Good & Bad PR 5 minute read
Well hello there public relations fans, it has been another crazy week of winner and losers.
Sadly, our football team lost the game, but they won our hearts with their efforts. Some idiots tried to ruin the whole event, before (Wembley being stormed), during (pitch invasion) and after (racist dickheads) but the love that poured out for the team after all of this has really gripped the nation.
Talking of gripping the nation, Covid has quite rightly remained at the top of the news agenda with some serious lobbying going on from both the “open it all up” and “delay” teams. Boris has already declared that we shall fully re-open on the 19th, and despite all of the science pointing to that being a bad idea (in my opinion at least) he will be keen to avoid another U-turn. There are no winners on either PR front for this!
On to Good PR and we begin with Captain Beardy of Space, Richard Branson. He has undoubtedly had a great week. It has been interesting though, to see the differing approaches of the media from around the globe to this story.
Bottom line, he has beaten his fellow Bond-villain wannabe’s; Bezos and Musk, to being the first billionaire in space and over in America the media celebrated his achievement. Here in the UK though, after some initial fawning, there has been a clear media backlash creeping in. Mentions of him not actually going to space and questions about the funding.
Brand Branson has clearly taken a hit in recent years over the Furlough claims, the never-ending issues about the train company and now the is-he/isn’t-he astronaut speculation. He clings on to Good PR for this latest achievement, but it is clear there is work to be done on polishing the halo.
Talking of potentially being in the brown stuff, Southern Water (who recently got brickbats for dumping it, raw, in the sea) got another beating this week by being ranked as having one of the highest numbers of pollution incidents by the Environment Agency. South West Water actually came out worse which is very worrying for everyone in PR land who is heading off to Cornwall this summer, but both companies tripped out the usual lines about investing in the infrastructure and high hopes for the future etc etc. Good job we are not on an Island and that water is in plentiful supply… oh
Good PR again
Deliveroo CEO and founder Will Shu won some great PR this week courtesy of a classic “undercover boss” expose where he was treated poorly by restaurant staff during his regular stint of doing deliveries himself. Whilst working as a delivery driver he complained that the customer’s food was cold and was given short shrift by the eatery staff. This has all come out via a podcast and the UK media jumped on it.
Deliveroo has been dogged with scandal since it launched, around late and missing food, workers’ rights and even its delivery drivers eating a bit of the food they are delivering, so this will be a welcome boost for the brand. Will Shu has won a number of fans with this podcast announcement, and I can imagine the brand team will be encouraging him to get out to the media more and capitalise on his positive moment in the spotlight.
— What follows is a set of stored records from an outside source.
Lemma write_head_ok k e :
  session p pid pins [] [] s -> room pins [] -> 0 <= start < 2 ^ 31 -> is_Some (disk s !! start) ->
  content (bcache s) (disk s) start = Some h0 -> serves (S (S k)) e ->
  exists e' s', write_head e s = Ret tt e' s' /\ serves k e' /\ stored pins start (head_bytes blocks h0) s s' /\
    forall bn, pinned pins (bcache s) bn -> pinned pins (bcache s') bn.
Proof using Hlg Hn.
  intros Hse Hroom Hst Hex Hco Hserv.
  destruct (fill_head_ok k e) as (b & e1 & s1 & s2 & s3 & R1 & He1 & R2 & R3 & H3); try done.
  destruct H3 as [Hs3 Her3 Hdk3 Hdw3 (Hb & bb3 & Hbb3 & Hd3 & Hv3 & Hbn3 & Hda3) Hco3 Hpi3].
  destruct (bwrite_ok p pid pins [b] [b] [] k b bb3 e1 s3)
    as (e4 & s4 & R4 & He4 & Hse4 & Her4 & Hbc4 & Hdk4 & Hdw4 & Hc4); try done; [left|set_solver|].
  destruct (brelse_ok p pid pins [b] [] [] b bb3 e4 s4) as (s5 & R5 & Hse5 & Her5 & Hdk5 & Hdw5 & _ & Hv5); try done;
    [by rewrite Hbc4|left|set_solver|set_solver|].
  exists e4, s5. split; [|split; [done|split]].
  - unfold write_head. rewrite step_gets, (lg_dev _ _ _ Hlg), (lg_start _ _ _ Hlg), (lg_n _ _ _ Hlg).
    rewrite (u32_small start), (bind_run _ _ _ _ _ _ _ R1), (bind_run _ _ _ _ _ _ _ R2) by lia.
    rewrite (bind_run _ _ _ _ _ _ _ R3), (bind_run _ _ _ _ _ _ _ R4). exact R5.
  - split; [done| | |].
    + by rewrite Her5, Her4.
    + split; [rewrite Hdw5, Hdw4, Hdw3|rewrite Hdk5, Hdk4, Hdk3]; by rewrite Hbn3, Hda3.
    + intros bn. rewrite <- Hco3, <- Hc4, Hdk5. eapply content_view; [apply Hse4| |done]. rewrite <- Hdk5. apply Hse5.
  - intros bn Hp%Hpi3. eapply pinned_view; [exact Hv5|]. by rewrite Hbc4.
Qed.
Over on the dark side of the Good PR world, MI5 gave rare early access to a speech being delivered by its head spy, Ken McCallum. The contents of the speech have been a huge media hit and lands MI5 with my next Good PR gong. The decision to release it early meant it got splashes all around the world, especially because of its content.
Essentially, us muggles are being warned that we are wrong to think that it is just the government who is being targeting by the likes of Chinese and Russian spies. MI5 has seen an increase in us all being targeted on LinkedIn by overseas baddies, especially those connected to healthcare, NHS and vaccine companies and their supply chains.
It was a timely reminder that threats to the country are not all directly emerging from terrorist activities and everyone needs to play their part. I am not sure if we will all be given explosive pens and Aston Martins that fire missiles from the exhaust pipe, but if so, alphabetically wise, I should be at the head of the queue.
University of California San Diego
On a final note for the Good PR brigade (there has been far too much misery across the UK this week), let’s take a moment to recognise some creepy AF, but brilliant, tech that could soon be released. The ability to power our phones using just our sweaty palms!
Step forward and receive your Good PR award; University of California San Diego. I’m not exactly sure how it works (I only went to a Comprehensive school after all) but as I understand it, we will have some form of “on-body energy harvester” that will transmit the elastic-trickery via wearable technology. At the minute, the “wearable technology” prototype looks suspiciously like metal strips sellotaped to the pinkies, but I am sure this will evolve.
Given my natural urge to lean towards the crude, I imagine the digital PR brigade will soon have infographics showing how many “me time” sessions it will take to power an iPhone compared to the Samsung. Let’s leave it there.